* Your assignment *
Line tally for "Hsam": state how many lines of the entries include it, with no other text.

*** Task material Section Begins ***

(** Samples converted while there is room. *)
Lemma take_converted_reading samples max :
  zlen samples <= leftover_capacity ->
  triple (hungry max) (take_converted samples max) (fun _ => reading max).
Proof.
  intros Hs d Hd. pose proof (hungry_leftover _ _ Hd) as Hl. destruct Hd as [(owed & t & Hf & Hsam & _ & _ & Hm & _ & Hp) Hroom].
  unfold take_converted. rewrite bind_run. cbn [total_samples gets fst snd]. rewrite bind_run.
  destruct (copy_spec samples max d Hl ltac:(lia) Hs) as
    (start & k & kept & c & Hlog & Hk & Hok & Ht & Hc & Hcap & Hcase & Hfit & Hlo & Hout & Hpts & Hcur).
  set (d1 := snd (vw_source_decoder_copy_samples samples max d)) in *. clearbody d1.
  set (out := rl_out (dc_read d)) in *. rewrite bind_run. cbn [total_samples gets fst snd].
  pose proof (half_bounds k) as Hbk. pose proof (half_bounds c) as Hbc.
  assert (zlen (rl_out (dc_read d1)) = zlen out + c) as Hlen by (rewrite Hout, zlen_app, zlen_ztake by lia; done).
  assert (follow (dc_log d1) = Some (mk_owed ((owed ++ timed (2 * start + 125 * k) (ztake c kept))
    ++ timed (2 * start + 125 * k + 125 * c) (dc_leftover d1)) (target_of d1))) as Hf1.
  { rewrite Hlog, follow_snoc, Hf, Hl, app_nil_r. cbn [mbind option_bind follow_event ow_target ow_samples].
    rewrite Ht, Hlo. destruct (trim_ok _ _ _ _); [|done]. by rewrite <- app_assoc, <- timed_split by lia. }
  assert (leftover_at d1 (2 * start + 125 * k + 125 * c)) as Hat.
  { right. rewrite Hcur, Hlo, zlen_zdrop by lia. lia. }
  assert (zlen (dc_leftover d1) <= leftover_capacity) as Hcap1 by (rewrite Hlo, zlen_zdrop; lia).
  assert (dc_leftover d1 = [] \/ zlen (rl_out (dc_read d1)) = max) as Hfull.
  { destruct Hcase as [->|Hfull]; [left|right; lia]. rewrite Hlo. apply zlen_zero. rewrite zlen_zdrop; lia. }
  assert (map snd (owed ++ timed (2 * start + 125 * k) (ztake c kept)) = rl_out (dc_read d1)) as Hmap
    by (by rewrite map_app, timed_samples, Hsam, Hout).
  assert (zlen out = zlen owed) as Hzo by (rewrite <- Hsam; unfold zlen; by rewrite length_map).
  exists (owed ++ timed (2 * start + 125 * k) (ztake c kept)), (2 * start + 125 * k + 125 * c).
  unfold when. destruct ((zlen out =? 0) && (0 <? zlen (rl_out (dc_read d1)))) eqn:Efirst.
  - rewrite bind_run. cbn. split_and!; try done; [lia|]. intros _. eexists. split; [done|].
    bool_to_prop. assert (owed = []) as -> by (apply zlen_zero; lia). cbn [app].
    destruct (ztake c kept) as [|x rest] eqn:Etake; [done|]. cbn [timed on_time]. rewrite Hlen, Hcur.
    replace (zlen out + c) with c by lia. apply Is_true_true, andb_true_iff. lia.
  - cbn. split_and!; try done; [lia|]. intros Hne. rewrite Hpts.
    destruct (decide (zlen out = 0)) as [E0|E0].
    { exfalso. apply Hne. apply zlen_zero. pose proof (zlen_nonneg (rl_out (dc_read d1))). lia. }
    destruct Hp as (p & Hp & Hon); [by intros E; rewrite E in E0|]. exists p. split; [done|].
    rewrite on_time_app; [done|]. intros ->. done.
Qed.

(** Calls that touch neither samples nor times. *)
Definition aside (d d' : decoder X) : Prop :=
  follow (dc_log d') = follow (dc_log d) /\ dc_leftover d' = dc_leftover d
  /\ dc_current_pts_us d' = dc_current_pts_us d /\ dc_seek_target_us d' = dc_seek_target_us d
  /\ rl_out (dc_read d') = rl_out (dc_read d) /\ rl_pts (dc_read d') = rl_pts (dc_read d).
#[local] Instance aside_preorder : PreOrder aside.
Proof.
  split; [done|]. intros d1 d2 d3 (A1 & A2 & A3 & A4 & A5 & A6) (B1 & B2 & B3 & B4 & B5 & B6). unfold aside.
  by rewrite B1, B2, B3, B4, B5, B6.
Qed.
Lemma aside_av {A} (f : X -> A * X) : keeps aside (av f).
Proof. intros d. unfold av. by destruct (f (dc_ext d)). Qed.
Lemma aside_note h e : e = Acquired h \/ e = Released h -> keeps aside (av_note (X := X) e).
Proof.
  intros He d. split; [|done]. cbn. rewrite follow_snoc. destruct (follow (dc_log d)); [|done]. by destruct He as [-> | ->].
Qed.
#[local] Hint Resolve aside_av : keeps.
#[local] Hint Extern 1 (keeps aside (av_note (Acquired _))) => (eapply aside_note; by left) : keeps.
#[local] Hint Extern 1 (keeps aside (av_note (Released _))) => (eapply aside_note; by right) : keeps.
#[local] Hint Extern 2 (keeps aside (modify _)) => (by intros ?) : keeps.
Lemma reading_aside max d d' : aside d d' -> reading max d -> reading max d'.
Proof.
  intros (A1 & A2 & A3 & A4 & A5 & A6) Hr. unfold reading, leftover_at, target_of in *. by rewrite A1, A2, A3, A4, A5, A6.
Qed.
Lemma hungry_aside max d d' : aside d d' -> hungry max d -> hungry max d'.
Proof. intros Ha [Hr Hm]. split; [by eapply reading_aside|]. by destruct Ha as (_ & _ & _ & _ & -> & _). Qed.
Lemma triple_hungry {A} max (m : D A) : keeps aside m -> triple (hungry max) m (fun _ => hungry max).
Proof. intros Hm d. apply hungry_aside, Hm. Qed.
Lemma triple_reading {A} max (m : D A) : keeps aside m -> triple (reading max) m (fun _ => reading max).
Proof. intros Hm d. apply reading_aside, Hm. Qed.

Lemma hungry_time max (f : decoder X -> Z) :
  triple (hungry max) (modify (fun d => d <| dc_current_pts_us := f d |>)) (fun _ => hungry max).
Proof.
  intros d Hd. pose proof (hungry_leftover _ _ Hd) as Hl. destruct Hd as [(s & t & Hf & Hsam & _ & Hrest) Hroom].
  split; [|done]. exists s, t. split; [done|]. split; [done|]. split; [by left|done].
Qed.
Lemma triple_skipped {A} (P : A -> Prop) : triple P skip (fun _ => P).
Proof. by intros d. Qed.

Definition ended_well (max : Z) (ok : bool) (d : decoder X) : Prop := reading max d /\ (ok = false -> dc_leftover d = []).
Lemma process_frame_reading frame max :
  triple (hungry max) (vw_source_decoder_process_frame (X := X) frame max) (ended_well max).
Proof.
  unfold vw_source_decoder_process_frame.
  eapply triple_bind with (Q1 := fun _ => hungry max).
  { destruct (frame_time frame); [|apply triple_skipped]. eapply triple_bind; [apply hungry_time|cbv beta; intros _; apply hungry_time]. }
  intros _. eapply triple_bind; [apply triple_hungry; auto with keeps|]. cbv beta. intros [samples|].
  - cbv zeta. eapply triple_bind with (Q1 := fun _ => reading max).
    + unfold when. apply triple_if; intros _; [|by intros d [Hd _]]. apply take_converted_reading. by apply zlen_ztake_le.
    + intros _ d Hd. by split.
  - intros d Hd. split; [apply Hd|]. intros _. by apply (hungry_leftover max).
Qed.

(** What the end of an iteration tells of the samples. *)
Definition verdict_ok (max : Z) (v : option verdict) (d : decoder X) : Prop :=
  reading max d /\
  match v with
  | Some (Return VW_SOURCE_DECODER_READ_ERROR) => dc_leftover d = []
  | Some (Return VW_SOURCE_DECODER_READ_AGAIN) => rl_out (dc_read d) = []
  | Some (Return VW_SOURCE_DECODER_READ_EOF) => False
  | Some (Return VW_SOURCE_DECODER_READ_OK) => rl_out (dc_read d) <> []
  | _ => True
  end.
Lemma verdict_error max d : hungry max d -> verdict_ok max (Some (Return VW_SOURCE_DECODER_READ_ERROR)) d.
Proof. intros Hd. split; [apply Hd|by apply (hungry_leftover max)]. Qed.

*** Task material Section Ends ***

* Response *
4